By allowing Hardy to compete and vie for a roster spot in the sport’s premier organization, mixed martial arts as a whole and the UFC in particular have embraced a morally repugnant position and elicited a growing public relations storm as a result. The NFL, which has faced its own backlash in recent years over perceived lenient treatment of domestic abusers, has declared Hardy persona non-grata by assent rather than by edict. He isn’t currently banned by the league; it’s simply that no team will sign him. For the UFC to imply that it may sign Hardy if he can make the company some money, thus shouldering its way behind the NFL on this matter, is a race to the bottom of a particularly ugly barrel.
Make no mistake, the UFC was complicit in this long before the DWTNCS spot was announced, by its silence if nothing else. Hardy was accustomed to making over $10 million a year during his NFL run. He would never have entered mixed martial arts without a hope of competing at the highest levels, where the paychecks might at least be better than he could make in an arena or overseas football league. A UFC with a moral center, represented publicly by a frontman without a reputation for emotionally fueled hyperbole and outright dishonesty, could simply have said two years ago that “Greg Hardy will never fight in the UFC. Don’t bother.”
Instead, while the UFC may eventually think better of this decision, with or without the impetus of public pressure, nobody will believe anything until they see it. Even if the UFC decides to withdraw the DWTNCS offer because of simple self-interest, due to public backlash now or fear of repercussions should Hardy have another such incident while under contract, I hope it does the right thing.
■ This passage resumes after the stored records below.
(** X12.  Whatever the bytes of the request, what is handed to the backend has
    no control byte, so no line break, and none of [<], [>], [&]. *)
Theorem serialized_envelope_is_line_safe (e : RequestPayload) :
  lineSafe (json.Marshal e).1 = true.
Proof.
  apply (P_Marshal (fun x => lineSafe x = true)).
  - reflexivity.
  - intros x y Hx Hy. rewrite lineSafe_app, Hx, Hy. reflexivity.
  - intros c Hc. unfold plain in Hc. cbn [lineSafe]. rewrite andb_true_r.
    apply andb_prop in Hc as [Hc Hn]. apply andb_prop in Hc as [H1 _]. rewrite H1, Hn. reflexivity.
  - intros c c0 r R H0.
    inversion R as [?|? c1 lo hi F L1 L2|? c1 c2 lo hi F L1 L2 C2|? c1 c2 c3 lo hi F L1 L2 C2 C3];
      subst; cbn [lineSafe]; rewrite ?andb_true_r.
    + apply lineSafe_high, H0.
    + apply first_inv in F. rewrite !lineSafe_high by lia. reflexivity.
    + apply first_inv in F. apply cont_inv in C2. rewrite !lineSafe_high by lia. reflexivity.
    + apply first_inv in F. apply cont_inv in C2. apply cont_inv in C3.
      rewrite !lineSafe_high by lia. reflexivity.
Qed.

(** ** Distinct envelopes, distinct texts *)

Lemma Unmarshal_Marshal (e : RequestPayload) :
  ValidPayload e = true -> decode.Unmarshal (json.Marshal e).1 = Some e.
Proof.
  intros V. rewrite Marshal_text. unfold decode.Unmarshal. punct.
  destruct (appendString_head "method"
              (String ":" (json.appendString (Method e) +:+ String ","
  (json.appendString "uri" +:+ String ":" (json.appendString (URI e) +:+ String ","
  (json.appendString "headers" +:+ String ":" (json.encodeHeader (Headers e) +:+ String ","
  (json.appendString "body" +:+ String ":" (json.appendString (Body e) +:+ String "}" "")))))))))
    as [r E].
  fold (membersText e "") in E. rewrite E. punct. rewrite <- E.
  rewrite fields_membersText; [reflexivity|assumption|].
  cbn [String.length]. lia.
Qed.

(** X13.  Two envelopes of valid text that differ are written differently. *)
Theorem Marshal_injective_on_text (e1 e2 : RequestPayload) :
  ValidPayload e1 = true -> ValidPayload e2 = true -> e1 <> e2 ->
  (json.Marshal e1).1 <> (json.Marshal e2).1.
Proof.
  intros V1 V2 NE H. apply NE.
  pose proof (Unmarshal_Marshal e1 V1) as U1. pose proof (Unmarshal_Marshal e2 V2) as U2.
  rewrite H in U1. congruence.
Qed.

Lemma Marshal_injective_example :
  (ValidPayload postPayload = true /\ ValidPayload zeroPayload = true /\
   postPayload <> zeroPayload) /\
  (json.Marshal postPayload).1 <> (json.Marshal zeroPayload).1.
Proof.
  assert (postPayload <> zeroPayload) as NE by (intros H; discriminate (f_equal Method H)).
  split; [split; [vm_compute; reflexivity | split; [vm_compute; reflexivity | exact NE]]|].
  apply (Marshal_injective_on_text postPayload zeroPayload);
    [vm_compute; reflexivity | vm_compute; reflexivity | exact NE].
Defined.

(** ** The producers side by side *)

Section Alike.
Variable Marshal : RequestPayload -> string * option error.
Variable rdb : redis.Client.
Variable kc : kgo.Client.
I should stress that the particular nature of Hardy’s alleged crime is crucial here. Mixed martial arts has an obligation to be even less tolerant of domestic abusers than other sports. Put simply, if you have a personal history of punching, choking and otherwise brutalizing people who did not consent and cannot hope to defend themselves, you should not be extended the opportunity to punch, choke and otherwise brutalize people for a living. You should not be lauded, nor paid, for honing the very skills you put to use in injuring and terrorizing a current or former domestic partner. Full stop.
I am not a fan of people being rendered unemployable as punishment for real or imagined crimes. From the lifelong difficulty those convicted of felonies have in finding decent employment to the social media “shame laser” that puts heat on businesses until they fire an employee accused of saying offensive things, I am deeply uncomfortable with it. I also do not entertain any delusions of “cleaning up the sport,” nor do I have any huge desire to do so. Mixed martial arts is thinly regulated violence. As such, it will always attract its share of misfits, miscreants and antisocial head cases -- the exact type of people who might find violence for pay an attractive proposition. To an extent, outside-the-cage mayhem may always be a part of this sport, but that doesn’t mean it’s condoned when it happens. In any event, Hardy’s case is fundamentally different from two fighters coming to blows in the locker room, and in nuance, it is even different from fighters winging cups and bottles around a room full of media.
For these reasons, I do not advocate that Hardy be made unemployable, only that he be barred from transitioning to a new career in professional fighting -- an occupation he demonstrably lacks the temperament to navigate. There are many things Hardy, a young and physically gifted man, could do to earn a living. MMA should not be one of them.